Via LBO News, Doug Henwood argues that Obama’s tepid showing in his first debate versus Romney was not due to personal lapse, but his and his party’s fundamental contradiction:
First, I should say that while I am not a Democrat, and never had much hope invested in 2008’s candidate of hope, I do think we’d be marginally better off if Obama won. Most liberals want to write off Obama’s bad performance as a bad night. It’s not just that.
The political problem of the Democrats is that they’re a party of capital that has to pretend for electoral reasons sometimes that it’s not. All the complaints that liberals have about them—their weakness, tendency to compromise, the constantly lamented lack of a spine—emerge from this central contradiction. The Republicans have a coherent philosophy and use it to fire up a rabid base. The Dems are afraid of their base because it might cause them trouble with their funders.
Unlike Franklin Roosevelt, who famously said that he welcomed the hatred of the rich, Obama wants to flatter them. He made the mistake of calling them “fatcats” once, so his former fans on Wall Street turned on him. That has something to do with why he didn’t mention the 47% thing, or tar Romney as the candidate of the 0.1%. That would be divisive and offend the people whose admiration he craves.

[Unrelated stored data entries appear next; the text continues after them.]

Lemma assemble_bound b ss a :
  0 ≤ b → assemble b ss = Ok a → byte_len (as_content a) ≤ b.
Proof.
  intros Hb (_ & -> & _ & _)%assemble_fill. rewrite byte_len_concat.
  pose proof (fill_bound (pieces ss) b). lia.
Qed.

(** C30: an assembled Context never exceeds its byte budget, and if the texts that go into it are
    well-formed UTF-8 then it is, too: no character is cut in half. *)
Theorem assembly_fits_budget b ss a :
  0 ≤ b → assemble b ss = Ok a →
  byte_len (as_content a) ≤ b ∧ (Forall whole (texts_of ss) → whole (as_content a)).
Proof.
  intros Hb Ha. split; [by eapply assemble_bound|]. intros Ht.
  apply assemble_fill in Ha as (_ & -> & _ & _). apply concat_whole, fill_whole, pieces_closed; try done.
  - apply whole_app.
  - intros; by apply whole_prefix.
Qed.

(** C29: the assembler reports a truncation exactly when something is missing: an assembly is
    unmarked if and only if every fragment fits its own budget and the whole rendering fits the
    budget, and then the content is the whole rendering; and while all texts are ASCII the content
    is that rendering, with fragments cut to their own budgets, cut at the budget to the byte. *)
Theorem truncation_is_reported b ss a :
  0 ≤ b → assemble b ss = Ok a →
  (as_truncated a = false ↔
     Forall within_budget (fragments_of ss) ∧ byte_len (full_text ss) ≤ b) ∧
  (as_truncated a = false → as_content a = full_text ss) ∧
  (Forall (λ t, ascii_text t = true) (texts_of ss) →
     as_content a = take_bytes (Z.to_nat b) (concat_text (pieces ss))).
Proof.
  intros Hb (_ & Hc & _ & Ht)%assemble_fill. rewrite locally_cut_sources in Ht.
  assert (as_truncated a = false ↔
    Forall within_budget (fragments_of ss) ∧ byte_len (full_text ss) ≤ b) as Hiff.
  { rewrite Ht, orb_false_iff, existsb_false, fill_complete, <-byte_len_concat by done.
    rewrite Forall_forall. setoid_rewrite locally_cut_false. rewrite <-Forall_forall.
    split; intros [Hw Hl]; (split; [done|]); by rewrite pieces_full in * by done. }
  split; [done|]. split.
  - intros [Hw Hl]%Hiff. rewrite Hc, <-pieces_full by done. rewrite fill_all; [done|].
    by rewrite <-byte_len_concat, pieces_full.
  - intros Ha. rewrite Hc. apply fill_ascii, pieces_closed; try done.
    + intros x y Hx Hy. by rewrite ascii_app, Hx, Hy.
    + intros x n Hx. rewrite utf8_prefix_ascii by done. by apply ascii_take.
Qed.

(** ** The manifest *)

Definition manifest_field (key : string) (v : json) : json :=
  match v with JObj d => default JNull (dict_get key d) | _ => JNull end.
Definition entry_int (key : string) (v : json) : Z :=
  match manifest_field key v with JInt n => n | _ => 0 end.
Definition entry_list (key : string) (v : json) : list json :=
  match manifest_field key v with JList l => l | _ => [] end.

(** What the manifest says of a fragment and of a source. *)
Definition fragment_described (f : ContextFragment) (v : json) : Prop :=
  manifest_field "fragment_id" v = JStr (cf_fragment_id f) ∧
  manifest_field "source_version" v = JStr (cf_source_version f) ∧
  manifest_field "fingerprint" v = JStr (fingerprint (cf_content f)).
Definition source_described (s : ContextSource) (v : json) : Prop :=
  manifest_field "source_type" v = JStr (sr_source_type s) ∧ manifest_field "source_id" v = JStr (sr_source_id s) ∧
  manifest_field "source_version" v = JStr (sr_source_version s) ∧
  manifest_field "fingerprint" v = JStr (fingerprint (sr_content s)) ∧
  Forall2 fragment_described (sr_fragments s) (entry_list "fragments" v).

Lemma include_fragments_described r n fs ps :
  include_fragments r n fs = Ok ps → Forall2 fragment_described fs (map pt_entry ps).
Proof.
  revert r n ps. induction fs as [|f fs IH]; intros r n ps; cbn [include_fragments].
  { intros [= <-]. constructor. }
  destruct (fragment_valid f); [|done].
  destruct (include_fragments _ _ fs) as [qs|] eqn:Hq; [|done]. intros [= <-].
  constructor; [done | by eapply IH].
Qed.

Lemma include_sources_described r n ss xs :
  include_sources r n ss = Ok xs →
  Forall2 source_described ss (map se_entry xs) ∧
  map (entry_int "included_bytes") (map se_entry xs) = map se_included_bytes xs.
Proof.
  revert r n xs. induction ss as [|s ss IH]; intros r n xs; cbn [include_sources].
  { intros [= <-]. split; [constructor | done]. }
  destruct (include_source r n s) as [x|] eqn:Hx; [|done].
  destruct (include_sources _ _ ss) as [ys|] eqn:Hy; [|done]. intros [= <-].
  apply IH in Hy as [Hd Hb]. unfold include_source in Hx.
  destruct (include_fragments _ _ _) as [ps|] eqn:Hp; [|done]. injection Hx as <-.
  apply include_fragments_described in Hp. cbn [map]. rewrite Hb.
  split; [constructor; [|done]|]; done.
Qed.
Definition transfer_payload (task_id source_revision : string) (mode : ForkTransferMode)
    (items : list item_row) : json :=
  JObj [("source_task_id", JStr task_id); ("source_revision", JStr source_revision);
        ("transfer_mode", JStr (fork_mode_value mode)); ("items", JList (map transfer_item items))].

Definition transfer_prompt (payload : json) : string :=
  "Continue from this explicitly confirmed OpenScience Conversation Fork."
    ++ String (Ascii.ascii_of_nat 10) (canonical_json payload).

(** The uuids and clock readings of one confirmation. *)
Record fork_call := mkForkCall {
  fk_transfer_id : string;
  fk_task_uuid : string;
  fk_successor : successor;
  fk_snapshot_uuid : string;
  fk_snapshot_at : time;
  fk_submission_id : string;
  fk_reserved_turn_id : string;
  fk_relationship_uuid : string }.

(** The new Task, with the snapshot it is pinned to and its first submission. *)
Definition open_fork (source : task_row) (p : fork_preview_row) (environment_id prompt actor key
    digest : string) (confirmed_at : time) (k : fork_call) : txn string :=
  let task_id := "task-" ++ fk_task_uuid k in
  pin ← create_active_snapshot_for_task (fp_target_project_id p) (fp_target_workspace_id p) task_id
          prompt actor (fk_successor k) (fk_snapshot_uuid k) (fk_snapshot_at k);
  open_task
    (mkTask task_id (fp_target_project_id p) (fp_target_workspace_id p) environment_id
       (tk_researcher_type source) (fp_target_harness_engine p)
       (Some (default (JList []) (tk_user_skills source)))
       (Some (default (JList []) (tk_user_mcp_servers source)))
       (fp_target_title p) prompt confirmed_at confirmed_at actor None None (Some pin.2) (Some pin.1))
    actor key digest pin.1 (fk_submission_id k) (fk_reserved_turn_id k) confirmed_at;;
  mret task_id.
Lemma project_exists_mono p : project_exists d p = true → project_exists d' p = true.
Proof using Hgr.
  eapply evolves_row_exists, gr_projects, Hgr. unfold project_lasts. intros r r' [= -> _ _]. done.
Qed.
Lemma environment_exists_mono e : environment_exists d e = true → environment_exists d' e = true.
Proof using Hgr.
  eapply evolves_row_exists, gr_environments, Hgr. unfold environment_lasts. intros r r' [[= -> _ _ _] _]. done.
Qed.
Lemma workspace_exists_mono w : workspace_exists d w = true → workspace_exists d' w = true.
Proof using Hgr.
  eapply evolves_row_exists, gr_workspaces, Hgr. unfold workspace_lasts. intros r r' [[= -> _ _ _] _]. done.
Qed.
Lemma registry_task_exists_mono t : task_exists d t = true → task_exists d' t = true.
Proof using Hgr.
  eapply evolves_row_exists, gr_tasks, Hgr. unfold task_evolves, task_identity.
  intros r r' [= ->]. done.
Qed.
Lemma version_exists_mono v : version_exists d v = true → version_exists d' v = true.
Proof using Hgr.
  eapply evolves_row_exists, gr_versions, Hgr. unfold version_lasts.
  intros r r' [[= -> _ _ _ _ _ _] _]. done.
Qed.
Lemma snapshot_exists_mono s : snapshot_exists d s = true → snapshot_exists d' s = true.
Proof using Hgr. eapply evolves_row_exists, gr_snapshots, Hgr. by intros r r' ->. Qed.
Lemma referred_mono {A} (e : db → A → bool) o :
  (∀ a, e d a = true → e d' a = true) → referred e d o = true → referred e d' o = true.
Proof using. intros He. destruct o; simpl; auto. Qed.
End mono.

(** The references of a row are met in a database that has grown. *)
Ltac ref_mono :=
  intros ?;
  unfold member_ref, workspace_ref, link_ref, relationship_ref, draft_ref, version_ref,
    provenance_ref, candidate_ref, fragment_ref, snapshot_ref, preview_ref, pin_ref;
  repeat first
    [ apply andb_mono
    | apply project_exists_mono; assumption | apply environment_exists_mono; assumption
    | apply workspace_exists_mono; assumption | apply registry_task_exists_mono; assumption
    | apply version_exists_mono; assumption | apply snapshot_exists_mono; assumption
    | apply referred_mono; intros ? ].

(** ** Statements keep integrity *)

Definition lawful : relation db :=
  λ d d', registry_grows d d' ∧ (registry_integrity d → registry_integrity d').

#[export] Instance lawful_preorder : PreOrder lawful.
Proof.
  split; [by intros d|]. intros d1 d2 d3 [He1 Hi1] [He2 Hi2]. split; [by etrans | auto].
Qed.

Lemma unique_delete {R K} (p q : R → bool) (key : R → K) t :
  Unique p key t → Unique p key (List.filter q t).
Proof.
  unfold Unique. intros Hu. eapply sublist_NoDup; [exact Hu|]. apply fmap_sublist.
  clear Hu. unfold select.
  induction t as [|r t IH]; simpl; [done|].
  destruct (q r), (p r) eqn:Hp; simpl; rewrite ?Hp; by try constructor.
Qed.

Lemma met_delete {R} (ref : db → R → bool) (table : db → list R) p d d' :
  (∀ r, ref d r = true → ref d' r = true) → table d' = List.filter p (table d) →
  met ref table d → met ref table d'.
Proof.
  unfold met. rewrite !Forall_forall. intros Hm -> Hd r [Hr _]%elem_of_select. auto.
Qed.

(** An update of one row that the index accepts against the rows with another
    primary key. *)
Lemma unique_update_others {R K} `{EqDecision K} (p q : R → bool) (pk : R → string) (key : R → K)
    f t :
  Unique always pk t → Unique p key t → updates_one pk q f →
  (∀ r, r ∈ t → q r = true → index_free p key (f r) (others pk (f r) t) = true) →
  Unique p key (on_rows q f t).
Proof.
  intros Hpk Hu [[k Hk] Hf] Hg. apply (unique_update_one p q pk key f t k); try done.
  intros r x Hr Hq Hx Hne Hpf Hpx Heq. specialize (Hg r Hr Hq). unfold index_free in Hg.
  rewrite Hpf in Hg. simpl in Hg. apply negb_true_iff, (row_exists_false _ _) with (r:=x) in Hg.
  - rewrite Hpx, bool_decide_eq_true_2 in Hg by done. done.
  - apply elem_of_select. split; [done|]. apply negb_true_iff, String.eqb_neq.
    rewrite Hf, (Hk r Hq). done.
Qed.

What do liberals stand for these days? Damned if I know. Too many qualifications and contradictions. (Yeah, politics are complex, and slogans are simple, but if you’ve got a passionately held set of beliefs you can manage that contradiction.) They can’t just say less war and more equality, because they like some wars and want to bore you with just-war theory to explain the morality of drone attacks, and worry about optimal tax rates and incentives. Join an empty philosophy to an empty personality and you get a very flat and meandering performance in debate. Romney believes in money. Obama believes in nothing.